[ENTRIES SHOWN]
##########

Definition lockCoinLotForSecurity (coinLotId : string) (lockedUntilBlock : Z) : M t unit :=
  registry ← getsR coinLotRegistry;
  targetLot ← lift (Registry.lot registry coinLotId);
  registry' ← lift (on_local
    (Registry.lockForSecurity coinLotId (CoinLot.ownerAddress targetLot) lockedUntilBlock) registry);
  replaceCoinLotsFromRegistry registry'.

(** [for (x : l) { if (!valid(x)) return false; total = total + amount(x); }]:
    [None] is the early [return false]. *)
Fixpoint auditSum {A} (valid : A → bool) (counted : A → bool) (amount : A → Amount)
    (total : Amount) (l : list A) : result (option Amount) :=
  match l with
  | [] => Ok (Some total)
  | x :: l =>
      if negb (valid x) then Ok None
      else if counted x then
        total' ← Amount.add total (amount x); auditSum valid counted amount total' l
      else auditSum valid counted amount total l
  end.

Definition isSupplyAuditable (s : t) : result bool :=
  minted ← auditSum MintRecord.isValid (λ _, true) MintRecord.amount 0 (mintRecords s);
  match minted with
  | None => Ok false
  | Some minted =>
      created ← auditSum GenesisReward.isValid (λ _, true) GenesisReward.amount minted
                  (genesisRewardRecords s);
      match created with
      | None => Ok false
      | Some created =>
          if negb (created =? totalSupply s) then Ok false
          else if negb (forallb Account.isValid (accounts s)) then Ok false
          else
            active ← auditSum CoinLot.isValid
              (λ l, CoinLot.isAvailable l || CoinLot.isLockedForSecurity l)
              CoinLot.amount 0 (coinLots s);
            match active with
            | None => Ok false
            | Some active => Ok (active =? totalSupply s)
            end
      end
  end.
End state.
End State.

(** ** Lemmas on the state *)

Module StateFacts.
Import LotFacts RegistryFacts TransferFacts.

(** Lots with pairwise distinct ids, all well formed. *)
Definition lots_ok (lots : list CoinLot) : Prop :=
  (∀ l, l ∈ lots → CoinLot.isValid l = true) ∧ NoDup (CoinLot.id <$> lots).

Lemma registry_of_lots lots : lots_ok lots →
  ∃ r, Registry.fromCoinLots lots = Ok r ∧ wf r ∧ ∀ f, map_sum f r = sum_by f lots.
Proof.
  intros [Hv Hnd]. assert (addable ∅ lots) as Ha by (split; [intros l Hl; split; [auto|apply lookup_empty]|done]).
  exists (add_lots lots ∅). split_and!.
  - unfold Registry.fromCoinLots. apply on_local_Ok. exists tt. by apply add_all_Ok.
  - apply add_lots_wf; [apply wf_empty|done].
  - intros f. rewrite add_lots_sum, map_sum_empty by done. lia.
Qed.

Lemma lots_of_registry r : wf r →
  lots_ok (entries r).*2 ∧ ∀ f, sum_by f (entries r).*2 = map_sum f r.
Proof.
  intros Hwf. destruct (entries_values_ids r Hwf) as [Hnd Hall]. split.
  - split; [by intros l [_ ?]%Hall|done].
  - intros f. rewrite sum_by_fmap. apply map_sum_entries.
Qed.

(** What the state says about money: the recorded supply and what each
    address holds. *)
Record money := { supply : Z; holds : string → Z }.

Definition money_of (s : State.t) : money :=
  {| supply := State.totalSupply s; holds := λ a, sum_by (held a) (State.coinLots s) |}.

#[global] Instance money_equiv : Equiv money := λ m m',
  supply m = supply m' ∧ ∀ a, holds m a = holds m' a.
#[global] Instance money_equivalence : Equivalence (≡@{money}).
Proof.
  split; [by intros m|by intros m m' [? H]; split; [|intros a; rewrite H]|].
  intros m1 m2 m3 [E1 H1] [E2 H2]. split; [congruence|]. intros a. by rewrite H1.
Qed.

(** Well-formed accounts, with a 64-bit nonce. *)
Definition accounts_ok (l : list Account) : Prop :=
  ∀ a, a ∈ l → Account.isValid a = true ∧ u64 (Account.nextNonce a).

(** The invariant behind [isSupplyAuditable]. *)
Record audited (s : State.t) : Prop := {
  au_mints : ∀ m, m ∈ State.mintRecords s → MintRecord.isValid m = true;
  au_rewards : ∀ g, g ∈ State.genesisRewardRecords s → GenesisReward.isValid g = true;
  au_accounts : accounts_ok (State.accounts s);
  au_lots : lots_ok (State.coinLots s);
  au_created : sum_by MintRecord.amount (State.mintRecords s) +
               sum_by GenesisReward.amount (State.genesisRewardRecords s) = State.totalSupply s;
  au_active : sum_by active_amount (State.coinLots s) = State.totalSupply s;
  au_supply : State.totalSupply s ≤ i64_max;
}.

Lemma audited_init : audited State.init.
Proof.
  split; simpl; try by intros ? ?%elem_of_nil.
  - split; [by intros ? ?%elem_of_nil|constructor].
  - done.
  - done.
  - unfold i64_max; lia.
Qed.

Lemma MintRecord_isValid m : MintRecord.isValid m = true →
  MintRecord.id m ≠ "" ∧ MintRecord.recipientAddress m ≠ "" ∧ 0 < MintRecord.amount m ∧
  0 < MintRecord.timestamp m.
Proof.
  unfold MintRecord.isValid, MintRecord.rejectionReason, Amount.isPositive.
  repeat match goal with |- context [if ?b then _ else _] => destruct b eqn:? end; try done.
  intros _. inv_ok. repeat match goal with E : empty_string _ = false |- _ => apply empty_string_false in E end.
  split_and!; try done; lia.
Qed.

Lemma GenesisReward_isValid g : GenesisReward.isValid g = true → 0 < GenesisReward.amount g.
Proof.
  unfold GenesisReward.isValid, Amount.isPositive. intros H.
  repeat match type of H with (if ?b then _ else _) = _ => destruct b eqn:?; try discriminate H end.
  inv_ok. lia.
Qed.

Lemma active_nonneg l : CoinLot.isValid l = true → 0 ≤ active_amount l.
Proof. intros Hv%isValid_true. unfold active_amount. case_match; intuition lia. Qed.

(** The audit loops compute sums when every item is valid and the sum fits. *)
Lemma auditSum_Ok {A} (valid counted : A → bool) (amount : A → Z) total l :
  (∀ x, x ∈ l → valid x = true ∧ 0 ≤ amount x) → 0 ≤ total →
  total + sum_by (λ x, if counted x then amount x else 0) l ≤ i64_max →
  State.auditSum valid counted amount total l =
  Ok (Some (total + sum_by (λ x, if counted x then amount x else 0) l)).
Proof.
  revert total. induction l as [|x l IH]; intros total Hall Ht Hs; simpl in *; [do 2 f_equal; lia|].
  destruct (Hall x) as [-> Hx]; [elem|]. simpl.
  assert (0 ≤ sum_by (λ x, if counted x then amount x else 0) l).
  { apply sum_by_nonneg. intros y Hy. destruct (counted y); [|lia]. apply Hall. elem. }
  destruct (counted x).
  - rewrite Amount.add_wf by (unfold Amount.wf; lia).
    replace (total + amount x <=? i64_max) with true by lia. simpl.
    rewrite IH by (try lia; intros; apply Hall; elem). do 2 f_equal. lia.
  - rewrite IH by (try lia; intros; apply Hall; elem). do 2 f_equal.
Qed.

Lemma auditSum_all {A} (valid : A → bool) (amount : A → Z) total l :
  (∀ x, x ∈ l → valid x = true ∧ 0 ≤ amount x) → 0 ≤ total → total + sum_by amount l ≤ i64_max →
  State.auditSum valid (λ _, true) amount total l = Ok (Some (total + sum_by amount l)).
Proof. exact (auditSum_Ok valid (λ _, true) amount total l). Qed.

##########

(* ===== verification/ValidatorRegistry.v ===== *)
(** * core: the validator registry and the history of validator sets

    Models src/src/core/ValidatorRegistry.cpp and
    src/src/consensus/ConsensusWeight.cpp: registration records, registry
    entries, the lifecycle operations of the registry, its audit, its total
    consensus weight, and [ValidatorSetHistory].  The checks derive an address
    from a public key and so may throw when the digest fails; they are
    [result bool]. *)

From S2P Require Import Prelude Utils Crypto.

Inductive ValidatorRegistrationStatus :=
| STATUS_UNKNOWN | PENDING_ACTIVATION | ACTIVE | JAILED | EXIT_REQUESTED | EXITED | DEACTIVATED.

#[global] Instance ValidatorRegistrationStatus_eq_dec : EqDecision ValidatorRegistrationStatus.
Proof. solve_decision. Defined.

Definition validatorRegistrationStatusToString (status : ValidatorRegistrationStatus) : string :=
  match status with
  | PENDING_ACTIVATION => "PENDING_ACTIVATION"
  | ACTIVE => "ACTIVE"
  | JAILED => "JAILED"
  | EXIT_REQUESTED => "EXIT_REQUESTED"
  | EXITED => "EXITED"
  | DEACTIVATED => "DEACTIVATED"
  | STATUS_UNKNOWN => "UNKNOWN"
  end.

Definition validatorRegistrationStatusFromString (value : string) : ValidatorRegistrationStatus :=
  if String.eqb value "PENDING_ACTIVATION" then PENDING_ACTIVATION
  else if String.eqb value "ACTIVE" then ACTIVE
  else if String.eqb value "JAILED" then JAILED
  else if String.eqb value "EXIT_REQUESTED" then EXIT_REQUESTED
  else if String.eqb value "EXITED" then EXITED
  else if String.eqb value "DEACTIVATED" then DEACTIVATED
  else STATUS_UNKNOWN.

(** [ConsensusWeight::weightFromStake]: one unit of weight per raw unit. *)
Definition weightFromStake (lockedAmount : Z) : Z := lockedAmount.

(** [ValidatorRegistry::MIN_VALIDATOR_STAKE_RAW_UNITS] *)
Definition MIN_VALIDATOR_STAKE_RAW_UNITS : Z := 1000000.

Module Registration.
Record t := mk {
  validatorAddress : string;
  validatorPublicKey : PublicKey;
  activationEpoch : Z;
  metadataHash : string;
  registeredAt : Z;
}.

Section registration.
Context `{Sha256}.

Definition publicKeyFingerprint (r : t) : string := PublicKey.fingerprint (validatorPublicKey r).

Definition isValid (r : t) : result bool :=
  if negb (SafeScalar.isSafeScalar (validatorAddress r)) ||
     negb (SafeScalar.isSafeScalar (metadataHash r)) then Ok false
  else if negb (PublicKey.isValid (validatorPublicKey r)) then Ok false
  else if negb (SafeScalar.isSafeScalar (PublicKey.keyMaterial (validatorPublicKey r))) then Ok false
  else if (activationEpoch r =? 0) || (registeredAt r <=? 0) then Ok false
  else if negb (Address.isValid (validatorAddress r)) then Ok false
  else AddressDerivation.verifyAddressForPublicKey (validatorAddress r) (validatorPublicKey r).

##########

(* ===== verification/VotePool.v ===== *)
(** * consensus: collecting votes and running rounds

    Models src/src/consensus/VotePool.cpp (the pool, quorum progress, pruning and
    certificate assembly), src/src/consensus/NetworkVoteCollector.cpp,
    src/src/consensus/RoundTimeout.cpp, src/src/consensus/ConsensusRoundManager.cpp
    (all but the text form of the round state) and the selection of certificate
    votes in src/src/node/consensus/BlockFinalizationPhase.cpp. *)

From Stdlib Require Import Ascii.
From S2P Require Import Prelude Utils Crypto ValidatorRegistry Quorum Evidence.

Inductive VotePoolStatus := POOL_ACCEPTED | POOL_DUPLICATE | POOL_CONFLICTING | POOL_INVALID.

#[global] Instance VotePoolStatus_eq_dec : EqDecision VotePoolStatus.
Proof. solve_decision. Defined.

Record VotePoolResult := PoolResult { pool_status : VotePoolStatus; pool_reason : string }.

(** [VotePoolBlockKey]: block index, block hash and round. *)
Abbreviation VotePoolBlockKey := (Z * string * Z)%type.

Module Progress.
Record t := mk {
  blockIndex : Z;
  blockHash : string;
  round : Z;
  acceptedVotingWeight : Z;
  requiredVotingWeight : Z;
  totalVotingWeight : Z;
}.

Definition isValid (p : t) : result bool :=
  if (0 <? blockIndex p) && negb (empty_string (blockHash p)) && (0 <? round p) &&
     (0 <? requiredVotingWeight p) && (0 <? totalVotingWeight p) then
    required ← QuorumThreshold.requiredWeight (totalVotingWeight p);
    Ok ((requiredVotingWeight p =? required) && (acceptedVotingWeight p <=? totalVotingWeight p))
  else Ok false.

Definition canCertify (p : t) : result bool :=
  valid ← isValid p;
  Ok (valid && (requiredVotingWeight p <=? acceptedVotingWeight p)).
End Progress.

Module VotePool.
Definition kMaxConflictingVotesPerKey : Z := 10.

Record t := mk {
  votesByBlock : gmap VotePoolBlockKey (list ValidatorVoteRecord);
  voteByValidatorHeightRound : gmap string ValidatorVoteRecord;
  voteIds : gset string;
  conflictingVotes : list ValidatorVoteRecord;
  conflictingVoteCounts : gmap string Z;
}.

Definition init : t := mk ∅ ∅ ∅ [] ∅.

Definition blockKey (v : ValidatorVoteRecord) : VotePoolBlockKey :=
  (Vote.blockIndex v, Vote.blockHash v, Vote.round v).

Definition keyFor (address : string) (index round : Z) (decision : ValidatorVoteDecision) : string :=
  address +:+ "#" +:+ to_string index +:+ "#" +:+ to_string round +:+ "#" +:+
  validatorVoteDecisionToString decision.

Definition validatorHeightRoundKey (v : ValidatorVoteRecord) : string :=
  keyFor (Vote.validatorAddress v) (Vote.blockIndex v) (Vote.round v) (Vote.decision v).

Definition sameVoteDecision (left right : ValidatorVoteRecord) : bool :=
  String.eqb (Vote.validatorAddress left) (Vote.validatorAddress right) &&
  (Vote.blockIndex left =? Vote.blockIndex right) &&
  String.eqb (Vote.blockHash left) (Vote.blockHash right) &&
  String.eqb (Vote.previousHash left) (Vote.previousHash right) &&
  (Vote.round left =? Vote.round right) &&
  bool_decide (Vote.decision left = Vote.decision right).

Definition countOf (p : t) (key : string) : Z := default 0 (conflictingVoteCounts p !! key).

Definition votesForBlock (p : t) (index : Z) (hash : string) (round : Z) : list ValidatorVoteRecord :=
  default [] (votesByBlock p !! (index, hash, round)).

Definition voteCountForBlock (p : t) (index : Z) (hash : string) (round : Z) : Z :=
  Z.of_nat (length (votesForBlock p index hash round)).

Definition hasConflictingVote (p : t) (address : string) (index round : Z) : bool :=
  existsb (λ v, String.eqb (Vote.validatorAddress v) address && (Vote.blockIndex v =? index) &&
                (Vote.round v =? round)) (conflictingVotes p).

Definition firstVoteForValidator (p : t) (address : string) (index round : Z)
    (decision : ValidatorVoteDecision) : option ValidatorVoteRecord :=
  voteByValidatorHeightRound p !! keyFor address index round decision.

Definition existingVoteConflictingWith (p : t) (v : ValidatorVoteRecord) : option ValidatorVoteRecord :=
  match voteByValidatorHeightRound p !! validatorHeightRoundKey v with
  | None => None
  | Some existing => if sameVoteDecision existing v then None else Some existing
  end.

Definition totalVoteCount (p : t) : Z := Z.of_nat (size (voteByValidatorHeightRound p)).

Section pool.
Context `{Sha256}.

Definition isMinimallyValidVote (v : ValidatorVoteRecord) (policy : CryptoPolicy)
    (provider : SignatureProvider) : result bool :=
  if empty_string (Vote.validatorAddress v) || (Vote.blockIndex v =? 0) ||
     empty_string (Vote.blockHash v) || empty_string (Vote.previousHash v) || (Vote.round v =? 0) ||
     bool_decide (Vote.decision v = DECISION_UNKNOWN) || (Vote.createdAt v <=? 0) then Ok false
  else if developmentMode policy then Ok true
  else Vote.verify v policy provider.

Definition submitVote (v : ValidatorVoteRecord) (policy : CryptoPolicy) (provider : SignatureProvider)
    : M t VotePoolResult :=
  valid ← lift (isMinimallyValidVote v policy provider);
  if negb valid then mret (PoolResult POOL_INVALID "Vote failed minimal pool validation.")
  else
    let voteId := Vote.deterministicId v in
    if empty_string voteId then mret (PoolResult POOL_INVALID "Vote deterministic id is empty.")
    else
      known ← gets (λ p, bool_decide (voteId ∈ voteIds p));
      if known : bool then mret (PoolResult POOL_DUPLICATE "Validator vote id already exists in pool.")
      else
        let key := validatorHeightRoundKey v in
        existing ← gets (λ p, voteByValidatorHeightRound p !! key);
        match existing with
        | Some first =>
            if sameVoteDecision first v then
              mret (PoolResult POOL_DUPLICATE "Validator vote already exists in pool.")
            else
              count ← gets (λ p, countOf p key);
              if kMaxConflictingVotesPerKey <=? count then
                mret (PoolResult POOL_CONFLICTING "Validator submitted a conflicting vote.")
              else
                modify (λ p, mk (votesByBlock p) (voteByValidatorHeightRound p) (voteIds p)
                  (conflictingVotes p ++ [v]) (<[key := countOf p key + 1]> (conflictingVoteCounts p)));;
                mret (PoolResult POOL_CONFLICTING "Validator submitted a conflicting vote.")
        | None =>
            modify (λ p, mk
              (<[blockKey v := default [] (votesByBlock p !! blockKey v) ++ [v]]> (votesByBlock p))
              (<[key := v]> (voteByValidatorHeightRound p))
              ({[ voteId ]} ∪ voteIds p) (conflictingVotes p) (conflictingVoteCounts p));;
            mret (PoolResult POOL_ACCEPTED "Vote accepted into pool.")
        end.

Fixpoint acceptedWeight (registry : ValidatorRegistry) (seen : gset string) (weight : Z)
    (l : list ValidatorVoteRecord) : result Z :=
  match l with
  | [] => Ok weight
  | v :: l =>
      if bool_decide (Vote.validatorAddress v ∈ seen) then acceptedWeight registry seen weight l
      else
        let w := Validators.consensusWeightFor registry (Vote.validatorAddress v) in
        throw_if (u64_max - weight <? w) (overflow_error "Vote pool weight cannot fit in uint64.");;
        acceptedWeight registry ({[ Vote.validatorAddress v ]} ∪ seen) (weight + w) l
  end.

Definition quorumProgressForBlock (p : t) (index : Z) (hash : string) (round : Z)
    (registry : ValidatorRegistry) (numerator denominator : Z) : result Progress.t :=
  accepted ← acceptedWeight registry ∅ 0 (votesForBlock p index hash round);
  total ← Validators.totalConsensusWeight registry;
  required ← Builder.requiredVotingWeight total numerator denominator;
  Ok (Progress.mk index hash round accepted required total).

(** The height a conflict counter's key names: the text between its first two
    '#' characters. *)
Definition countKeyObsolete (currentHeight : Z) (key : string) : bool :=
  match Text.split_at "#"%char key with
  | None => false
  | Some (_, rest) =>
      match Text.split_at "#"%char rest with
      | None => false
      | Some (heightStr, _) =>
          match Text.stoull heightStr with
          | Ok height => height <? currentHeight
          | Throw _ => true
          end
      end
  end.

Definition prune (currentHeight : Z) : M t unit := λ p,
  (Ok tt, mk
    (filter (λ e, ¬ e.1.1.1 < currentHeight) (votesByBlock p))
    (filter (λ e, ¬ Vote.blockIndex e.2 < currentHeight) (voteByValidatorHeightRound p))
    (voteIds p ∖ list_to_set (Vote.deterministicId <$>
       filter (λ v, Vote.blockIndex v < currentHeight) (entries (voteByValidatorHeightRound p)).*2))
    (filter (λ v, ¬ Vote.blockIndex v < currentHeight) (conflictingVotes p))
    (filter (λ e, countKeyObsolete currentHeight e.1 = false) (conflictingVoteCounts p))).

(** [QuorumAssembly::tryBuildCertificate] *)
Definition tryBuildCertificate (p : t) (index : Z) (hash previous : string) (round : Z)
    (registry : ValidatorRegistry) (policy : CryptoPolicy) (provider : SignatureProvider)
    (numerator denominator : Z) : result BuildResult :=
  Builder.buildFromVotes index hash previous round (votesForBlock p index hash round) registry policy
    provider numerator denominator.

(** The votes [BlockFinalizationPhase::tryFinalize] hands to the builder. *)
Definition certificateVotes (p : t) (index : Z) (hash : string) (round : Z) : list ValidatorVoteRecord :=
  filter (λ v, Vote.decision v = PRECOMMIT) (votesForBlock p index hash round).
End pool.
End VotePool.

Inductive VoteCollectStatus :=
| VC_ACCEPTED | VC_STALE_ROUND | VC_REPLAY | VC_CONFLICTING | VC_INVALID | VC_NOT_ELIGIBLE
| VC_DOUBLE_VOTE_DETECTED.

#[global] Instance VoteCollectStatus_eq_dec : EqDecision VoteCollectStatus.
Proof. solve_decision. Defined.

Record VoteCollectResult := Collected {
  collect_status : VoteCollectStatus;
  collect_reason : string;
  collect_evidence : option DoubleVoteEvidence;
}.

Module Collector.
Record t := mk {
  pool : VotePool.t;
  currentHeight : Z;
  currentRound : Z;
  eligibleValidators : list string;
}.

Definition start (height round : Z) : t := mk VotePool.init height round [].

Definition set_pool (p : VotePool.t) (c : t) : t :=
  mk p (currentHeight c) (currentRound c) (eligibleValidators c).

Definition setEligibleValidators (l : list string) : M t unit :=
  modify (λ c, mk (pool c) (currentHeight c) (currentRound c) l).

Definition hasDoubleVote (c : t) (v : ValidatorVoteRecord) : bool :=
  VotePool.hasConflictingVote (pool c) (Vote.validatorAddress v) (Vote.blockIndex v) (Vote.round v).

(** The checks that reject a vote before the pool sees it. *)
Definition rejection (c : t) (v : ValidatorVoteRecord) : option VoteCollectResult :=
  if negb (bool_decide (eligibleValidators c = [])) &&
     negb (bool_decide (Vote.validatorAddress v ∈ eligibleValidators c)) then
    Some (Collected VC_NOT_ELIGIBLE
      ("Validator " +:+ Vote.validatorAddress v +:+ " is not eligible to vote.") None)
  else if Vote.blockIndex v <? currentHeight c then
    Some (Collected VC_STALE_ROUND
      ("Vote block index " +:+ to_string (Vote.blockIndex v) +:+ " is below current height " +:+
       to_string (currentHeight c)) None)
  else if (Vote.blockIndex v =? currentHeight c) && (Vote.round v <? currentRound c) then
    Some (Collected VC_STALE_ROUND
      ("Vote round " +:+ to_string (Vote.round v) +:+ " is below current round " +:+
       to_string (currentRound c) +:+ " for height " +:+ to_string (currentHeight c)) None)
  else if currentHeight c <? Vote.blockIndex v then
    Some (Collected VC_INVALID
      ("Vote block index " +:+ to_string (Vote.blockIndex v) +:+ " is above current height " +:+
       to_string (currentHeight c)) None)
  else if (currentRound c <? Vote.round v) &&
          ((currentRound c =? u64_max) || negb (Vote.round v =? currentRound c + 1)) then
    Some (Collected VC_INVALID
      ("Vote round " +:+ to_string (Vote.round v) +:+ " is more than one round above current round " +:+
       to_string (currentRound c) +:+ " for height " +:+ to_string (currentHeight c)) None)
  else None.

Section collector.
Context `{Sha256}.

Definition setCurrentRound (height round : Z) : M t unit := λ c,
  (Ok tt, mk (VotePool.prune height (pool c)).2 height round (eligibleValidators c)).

##########

[EXERCISE REQUIREMENTS]
Everything starting at the line containing "Inductive VotePoolStatus := POOL_ACCEPTED" and ending at the line containing "Definition keyFor (address" in the records above should be repeated exactly, and only that.

[EXERCISE RESULT]
Inductive VotePoolStatus := POOL_ACCEPTED | POOL_DUPLICATE | POOL_CONFLICTING | POOL_INVALID.

#[global] Instance VotePoolStatus_eq_dec : EqDecision VotePoolStatus.
Proof. solve_decision. Defined.

Record VotePoolResult := PoolResult { pool_status : VotePoolStatus; pool_reason : string }.

(** [VotePoolBlockKey]: block index, block hash and round. *)
Abbreviation VotePoolBlockKey := (Z * string * Z)%type.

Module Progress.
Record t := mk {
  blockIndex : Z;
  blockHash : string;
  round : Z;
  acceptedVotingWeight : Z;
  requiredVotingWeight : Z;
  totalVotingWeight : Z;
}.

Definition isValid (p : t) : result bool :=
  if (0 <? blockIndex p) && negb (empty_string (blockHash p)) && (0 <? round p) &&
     (0 <? requiredVotingWeight p) && (0 <? totalVotingWeight p) then
    required ← QuorumThreshold.requiredWeight (totalVotingWeight p);
    Ok ((requiredVotingWeight p =? required) && (acceptedVotingWeight p <=? totalVotingWeight p))
  else Ok false.

Definition canCertify (p : t) : result bool :=
  valid ← isValid p;
  Ok (valid && (requiredVotingWeight p <=? acceptedVotingWeight p)).
End Progress.

Module VotePool.
Definition kMaxConflictingVotesPerKey : Z := 10.

Record t := mk {
  votesByBlock : gmap VotePoolBlockKey (list ValidatorVoteRecord);
  voteByValidatorHeightRound : gmap string ValidatorVoteRecord;
  voteIds : gset string;
  conflictingVotes : list ValidatorVoteRecord;
  conflictingVoteCounts : gmap string Z;
}.

Definition init : t := mk ∅ ∅ ∅ [] ∅.

Definition blockKey (v : ValidatorVoteRecord) : VotePoolBlockKey :=
  (Vote.blockIndex v, Vote.blockHash v, Vote.round v).

Definition keyFor (address : string) (index round : Z) (decision : ValidatorVoteDecision) : string :=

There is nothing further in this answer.